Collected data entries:
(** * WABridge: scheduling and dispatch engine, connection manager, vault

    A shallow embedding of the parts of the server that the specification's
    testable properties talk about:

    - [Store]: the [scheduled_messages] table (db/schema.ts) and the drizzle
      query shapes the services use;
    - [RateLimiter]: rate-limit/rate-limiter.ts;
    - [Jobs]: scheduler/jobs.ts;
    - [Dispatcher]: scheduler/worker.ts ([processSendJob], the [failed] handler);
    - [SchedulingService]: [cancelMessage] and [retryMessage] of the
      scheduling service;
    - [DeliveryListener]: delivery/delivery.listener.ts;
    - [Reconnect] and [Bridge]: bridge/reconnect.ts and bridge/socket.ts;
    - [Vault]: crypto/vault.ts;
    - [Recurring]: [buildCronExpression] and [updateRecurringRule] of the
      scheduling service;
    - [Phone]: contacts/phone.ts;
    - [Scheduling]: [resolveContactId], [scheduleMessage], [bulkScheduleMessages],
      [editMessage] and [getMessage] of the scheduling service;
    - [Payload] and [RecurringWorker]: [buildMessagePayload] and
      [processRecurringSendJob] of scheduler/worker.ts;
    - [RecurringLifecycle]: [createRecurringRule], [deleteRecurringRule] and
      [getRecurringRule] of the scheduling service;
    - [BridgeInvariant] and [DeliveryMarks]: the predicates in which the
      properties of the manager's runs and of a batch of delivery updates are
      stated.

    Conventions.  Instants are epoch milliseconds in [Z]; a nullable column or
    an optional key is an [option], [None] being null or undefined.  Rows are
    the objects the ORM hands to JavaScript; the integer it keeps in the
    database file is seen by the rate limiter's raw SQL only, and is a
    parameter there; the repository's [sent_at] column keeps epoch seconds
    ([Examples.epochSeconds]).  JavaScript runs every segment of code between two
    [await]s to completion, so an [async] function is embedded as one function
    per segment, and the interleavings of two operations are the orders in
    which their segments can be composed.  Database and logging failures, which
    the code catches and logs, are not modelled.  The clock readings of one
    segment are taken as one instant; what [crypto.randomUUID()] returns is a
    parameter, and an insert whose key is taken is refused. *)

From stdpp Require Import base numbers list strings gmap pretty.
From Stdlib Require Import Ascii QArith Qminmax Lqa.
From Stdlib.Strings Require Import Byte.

Exercise:
Find the word "crypto" in the entries and show each line where it is found.

Task response:
    - [Vault]: crypto/vault.ts;
    segment are taken as one instant; what [crypto.randomUUID()] returns is a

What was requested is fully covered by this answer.